(* ===== verification/DomSpec.v ===== *)
(** * Documents that programs build

    The refinement of rapidjson's values ([DomValue]) by the abstract ones of
    [Json]: programs with numbered variables that build documents and look at
    them see the same of both. *)
From S2P Require Import Prelude Numbers StringUtils Json Reader DoubleText DomValue.

(** ** Programs that build documents *)

(** A program with numbered variables: what it calls, and what it sees. *)
Inductive Constructor : Type :=
  | CType (t : Type_) | CBool (b : bool) | CInt (z : Z) | CUnsigned (z : Z) | CInt64 (z : Z) | CUint64 (z : Z)
  | CDouble (d : double) | CString (s : string) (length : nat) | CStringCopy (s : string) (length : nat).

Inductive DomOp : Type :=
  | New (c : Constructor) | OpSet (i : nat) (c : Constructor)
  | OpAddMember (i : nat) (name : string) (j : nat) | OpPushBack (i j : nat) | OpReserve (i : nat) (c : Z)
  | OpRemoveMember (i : nat) (name : string) | OpPopBack (i : nat) | OpClear (i : nat) | OpMove (i j : nat)
  | OpHasMember (i : nat) (name : string) | OpSize (i : nat) | OpIsObject (i : nat)
  | OpAccept (i : nat).

Inductive Seen : Type := SNothing | SBool (b : bool) | SSize (n : Z) | SText (s : string).

(** The text that [Accept] writes, as [stringify] reads it. *)
Definition written (m : W unit) : result string :=
  match m (mkWriter "" []) with
  | (Ret _, w) => Ret (out w)
  | (Throw e, _) => Throw e
  | (Terminated, _) => Terminated
  end.

Section Program.
Context {V : Type}.

Definition variable (i : nat) (vs : list V) : result V :=
  match vs !! i with Some v => Ret v | None => Terminated end.
Definition assign (i : nat) (v : V) (vs : list V) : list V := <[i := v]> vs.
Definition declare (v : V) (vs : list V) : result (Seen * list V) := Ret (SNothing, vs ++ [v]).
Definition update (i : nat) (f : V -> result V) (vs : list V) : result (Seen * list V) :=
  v ← variable i vs; v ← f v; Ret (SNothing, assign i v vs).
(** Both arguments are references: the value that is moved is written last. *)
Definition update_moving (i j : nat) (f : V -> V -> result (V * V)) (vs : list V) : result (Seen * list V) :=
  v ← variable i vs; x ← variable j vs; r ← f x v;
  Ret (SNothing, assign j r.2 (assign i r.1 vs)).
Definition observe {A} (i : nat) (f : V -> result A) (g : A -> Seen) (vs : list V) : result (Seen * list V) :=
  v ← variable i vs; a ← f v; Ret (g a, vs).
End Program.

(** [operator=]; [RAPIDJSON_ASSERT(this != &rhs)]. *)
Definition move_value (i j : nat) (x _v : GenericValue) : result (GenericValue * GenericValue) :=
  asserting (negb (bool_decide (i = j))) (Ret (RawAssign x)).

Definition construct (c : Constructor) : GenericValue :=
  match c with
  | CType t => of_type t
  | CBool b => of_bool b
  | CInt z => of_int z
  | CUnsigned z => of_unsigned z
  | CInt64 z => of_int64 z
  | CUint64 z => of_uint64 z
  | CDouble d => of_double d
  | CString s n => of_string s n
  | CStringCopy s n => of_string_copy s n
  end.

(** [SetNull], [SetBool], [SetInt] and the like, and the assignment of a primitive
    value: the old value is destructed, the new one constructed in its place. *)
Definition construct_at (c : Constructor) (_old : GenericValue) : result GenericValue := Ret (construct c).

Definition dom_op (o : DomOp) (vs : list GenericValue) : result (Seen * list GenericValue) :=
  match o with
  | New c => declare (construct c) vs
  | OpSet i c => update i (construct_at c) vs
  | OpAddMember i name j => update_moving i j (AddMember_name name) vs
  | OpPushBack i j => update_moving i j PushBack vs
  | OpReserve i c => update i (Reserve c) vs
  | OpRemoveMember i name =>
    v ← variable i vs; r ← RemoveMember name v; Ret (SBool r.1, assign i r.2 vs)
  | OpPopBack i => update i PopBack vs
  | OpClear i => update i Clear vs
  | OpMove i j => update_moving i j (move_value i j) vs
  | OpHasMember i name => observe i (HasMember_value name) SBool vs
  | OpSize i => observe i Size SSize vs
  | OpIsObject i => observe i (fun v => Ret (IsObject_flag v)) SBool vs
  | OpAccept i => observe i (fun v => written (Accept_value writer_event v)) SText vs
  end.

(** The same program on abstract values. *)
Definition value_of_type (t : Type_) : value :=
  match t with
  | kNullType => VNull | kFalseType => VBool false | kTrueType => VBool true | kObjectType => VObject []
  | kArrayType => VArray [] | kStringType => VString "" | kNumberType => VInt 0
  end.

Definition on_array {A} (v : value) (f : list value -> result A) : result A :=
  match v with VArray l => f l | _ => Terminated end.
Definition on_object {A} (v : value) (f : list (string * value) -> result A) : result A :=
  match v with VObject ms => f ms | _ => Terminated end.

(** The last member takes the place of the one that is removed. *)
Definition remove_member (name : string) (ms : list (string * value)) : bool * list (string * value) :=
  match list_find (fun m => m.1 = c_str name) ms, last ms with
  | Some (i, _), Some l => (true, take (length ms - 1) (<[i := l]> ms))
  | _, _ => (false, ms)
  end.

Definition constructed (c : Constructor) : value :=
  match c with
  | CType t => value_of_type t
  | CBool b => VBool b
  | CInt z | CUnsigned z | CInt64 z | CUint64 z => VInt z
  | CDouble d => VDouble (double_text d)
  | CString s n | CStringCopy s n => VString (substring 0 n s)
  end.

Definition value_op (o : DomOp) (vs : list value) : result (Seen * list value) :=
  match o with
  | New c => declare (constructed c) vs
  | OpSet i c => update i (fun _ => Ret (constructed c)) vs
  | OpAddMember i name j =>
    update_moving i j (fun x v => on_object v (fun _ => Ret (AddMember name x v, VNull))) vs
  | OpPushBack i j => update_moving i j (fun x v => on_array v (fun l => Ret (VArray (l ++ [x]), VNull))) vs
  | OpReserve i _ => update i (fun v => on_array v (fun _ => Ret v)) vs
  | OpRemoveMember i name =>
    v ← variable i vs;
    on_object v (fun ms => let r := remove_member name ms in Ret (SBool r.1, assign i (VObject r.2) vs))
  | OpPopBack i =>
    update i (fun v => on_array v (fun l =>
      match l with [] => Terminated | _ => Ret (VArray (take (length l - 1) l)) end)) vs
  | OpClear i => update i (fun v => on_array v (fun _ => Ret (VArray []))) vs
  | OpMove i j => update_moving i j (fun x _ => if decide (i = j) then Terminated else Ret (x, VNull)) vs
  | OpHasMember i name => observe i (fun v => on_object v (fun _ => Ret (HasMember v (c_str name)))) SBool vs
  | OpSize i => observe i (fun v => on_array v (fun l => Ret (Z.of_nat (length l)))) SSize vs
  | OpIsObject i => observe i (fun v => Ret (IsObject v)) SBool vs
  | OpAccept i => observe i (fun v => written (Accept v)) SText vs
  end.

Fixpoint run_program {V} (op : DomOp -> list V -> result (Seen * list V)) (os : list DomOp) (vs : list V)
  : result (list Seen) :=
  match os with
  | [] => Ret []
  | o :: os => r ← op o vs; cons r.1 <$> run_program op os r.2
  end.

(** The arguments are of the constructors' types, and [Value(kNumberType)] is not
    used. *)
Definition constructor_ok (c : Constructor) : Prop :=
  match c with
  | CType t => t <> kNumberType
  | CInt z => fits_int z = true
  | CUnsigned z => fits_unsigned z = true
  | CInt64 z => fits_int64 z = true
  | CUint64 z => fits_uint64 z = true
  | CDouble d => valid_binary 53 1024 d = true
  | _ => True
  end.
Definition dom_op_ok (o : DomOp) : Prop :=
  match o with
  | New c | OpSet _ c => constructor_ok c
  | OpReserve _ c => (0 <= c < 2 ^ 32)%Z
  | _ => True
  end.

(** *** Related results *)
Definition same_result {A B} (R : A -> B -> Prop) (r : result A) (q : result B) : Prop :=
  match r, q with
  | Ret a, Ret b => R a b
  | Throw e, Throw e' => e = e'
  | Terminated, Terminated => True
  | _, _ => False
  end.

Lemma same_bind {A B C D} (R : A -> B -> Prop) (Q : C -> D -> Prop) r q (f : A -> result C) (g : B -> result D) :
  same_result R r q -> (forall a b, R a b -> same_result Q (f a) (g b)) -> same_result Q (r ≫= f) (q ≫= g).
Proof. intros H Hf. destruct r, q; try done. by apply Hf. Qed.

Lemma same_eq {A} (r q : result A) : same_result eq r q -> r = q.
Proof. destruct r, q; cbn; try done; by intros ->. Qed.

(** A variable and its value; nothing has more than [k] elements. *)
Definition value_size (w : value) : nat :=
  match w with VArray l => length l | VObject ms => length ms | _ => 0 end.
Definition var_ok (k : nat) (v : GenericValue) (w : value) : Prop := represents v w /\ value_size w <= k.
Abbreviation vars_ok k := (Forall2 (var_ok k)).

Lemma vars_ok_weaken k vs ws : vars_ok k vs ws -> vars_ok (S k) vs ws.
Proof. intros H. eapply Forall2_impl; [exact H|]. intros v w [? ?]. split; [done|lia]. Qed.

Definition step_ok (k : nat) : Seen * list GenericValue -> Seen * list value -> Prop :=
  fun a b => a.1 = b.1 /\ vars_ok k a.2 b.2.

Lemma declare_ok k v w vs ws :
  vars_ok k vs ws -> represents v w -> value_size w = 0 -> same_result (step_ok (S k)) (declare v vs) (declare w ws).
Proof.
  intros Hvs Hv Hw. split; [done|]. apply Forall2_app; [by apply vars_ok_weaken|]. constructor; [|constructor].
  split; [done|lia].
Qed.

Lemma variable_ok k i vs ws : vars_ok k vs ws -> same_result (var_ok k) (variable i vs) (variable i ws).
Proof.
  intros H. unfold variable. destruct (vs !! i) as [v|] eqn:Hv.
  - by destruct (Forall2_lookup_l _ _ _ _ _ H Hv) as (w & -> & Hw).
  - rewrite (proj2 (lookup_ge_None ws i)); [done|]. rewrite <- (Forall2_length _ _ _ H). by apply lookup_ge_None.
Qed.

Lemma assign_ok k i v w vs ws : vars_ok k vs ws -> var_ok k v w -> vars_ok k (assign i v vs) (assign i w ws).
Proof. intros H Hv. by apply Forall2_insert. Qed.

Lemma update_ok k i f g vs ws :
  vars_ok k vs ws -> (forall v w, var_ok k v w -> same_result (var_ok (S k)) (f v) (g w)) ->
  same_result (step_ok (S k)) (update i f vs) (update i g ws).
Proof.
  intros H Hf. unfold update. eapply same_bind; [by apply variable_ok|]. intros v w Hv.
  eapply same_bind; [by apply Hf|]. intros v' w' Hv'. split; [done|]. apply assign_ok; [by apply vars_ok_weaken|done].
Qed.

Lemma update_moving_ok k i j f g vs ws :
  vars_ok k vs ws ->
  (forall v w x y, var_ok k v w -> var_ok k x y ->
     same_result (fun a b => var_ok (S k) a.1 b.1 /\ represents a.2 b.2 /\ b.2 = VNull) (f x v) (g y w)) ->
  same_result (step_ok (S k)) (update_moving i j f vs) (update_moving i j g ws).
Proof.
  intros H Hf. unfold update_moving. eapply same_bind; [by apply variable_ok|]. intros v w Hv.
  eapply same_bind; [by apply variable_ok|]. intros x y Hx.
  eapply same_bind; [by apply Hf|]. intros a b (H1 & H2 & E). split; [done|].
  apply assign_ok; [apply assign_ok; [by apply vars_ok_weaken|done]|]. split; [done|]. rewrite E. cbn. lia.
Qed.

Lemma observe_ok {A} k i (f : GenericValue -> result A) g (s : A -> Seen) vs ws :
  vars_ok k vs ws -> (forall v w, var_ok k v w -> f v = g w) ->
  same_result (step_ok (S k)) (observe i f s vs) (observe i g s ws).
Proof.
  intros H Hf. unfold observe. eapply same_bind; [by apply variable_ok|]. intros v w Hv. rewrite (Hf v w Hv).
  destruct (g w); cbn; try done. split; [done|]. by apply vars_ok_weaken.
Qed.

(** *** The operations *)
Lemma represents_flags v w :
  represents v w ->
  IsArray v = match w with VArray _ => true | _ => false end /\ IsObject_flag v = IsObject w.
Proof.
  intros H. inversion H as [|b| z| |f s [-> | ->]| |]; subst; try done; [by destruct b|].
  unfold IsArray, IsObject_flag, number. cbn [flags_]. unfold number_flags.
  by destruct (fits_int z), (fits_unsigned z), (fits_int64 z), (fits_uint64 z).
Qed.

Lemma as_array_array es c : as_array (mkValue kArrayFlag (DArray es c)) = Ret (es, c).
Proof. done. Qed.
Lemma as_object_object ms c : as_object (mkValue kObjectFlag (DObject ms c)) = Ret (ms, c).
Proof. done. Qed.

(** A variable is an array, or both sides fail when it is used as one. *)
Inductive array_view (k : nat) : GenericValue -> value -> Prop :=
  | is_array es c l :
      Forall2 represents es l -> capacity_ok (length es) c -> length es = length l -> length l <= k ->
      array_view k (mkValue kArrayFlag (DArray es c)) (VArray l)
  | not_array v w :
      as_array v = Terminated -> (forall A (f : list value -> result A), on_array w f = Terminated) -> array_view k v w.

Inductive object_view (k : nat) : GenericValue -> value -> Prop :=
  | is_obj ms c l :
      Forall2 member_represents ms l -> capacity_ok (length ms) c -> length ms = length l -> length l <= k ->
      object_view k (mkValue kObjectFlag (DObject ms c)) (VObject l)
  | not_obj v w :
      as_object v = Terminated -> (forall A (f : list (string * value) -> result A), on_object w f = Terminated) ->
      object_view k v w.

Lemma array_cases k v w : var_ok k v w -> array_view k v w.
Proof.
  intros [H Hk]. pose proof (represents_flags v w H) as [Hf _].
  inversion H; subst; try (constructor 2; [unfold as_array; by rewrite Hf|done]).
  constructor; [done..|by eapply Forall2_length|done].
Qed.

[Activity] Only one stretch of the data above is needed. Restate it word for word, from the line containing "(IsObject_flag v)) SBool vs" through the line containing "match t with", both ends included.

[Exercise response]
  | OpIsObject i => observe i (fun v => Ret (IsObject_flag v)) SBool vs
  | OpAccept i => observe i (fun v => written (Accept_value writer_event v)) SText vs
  end.

(** The same program on abstract values. *)
Definition value_of_type (t : Type_) : value :=
  match t with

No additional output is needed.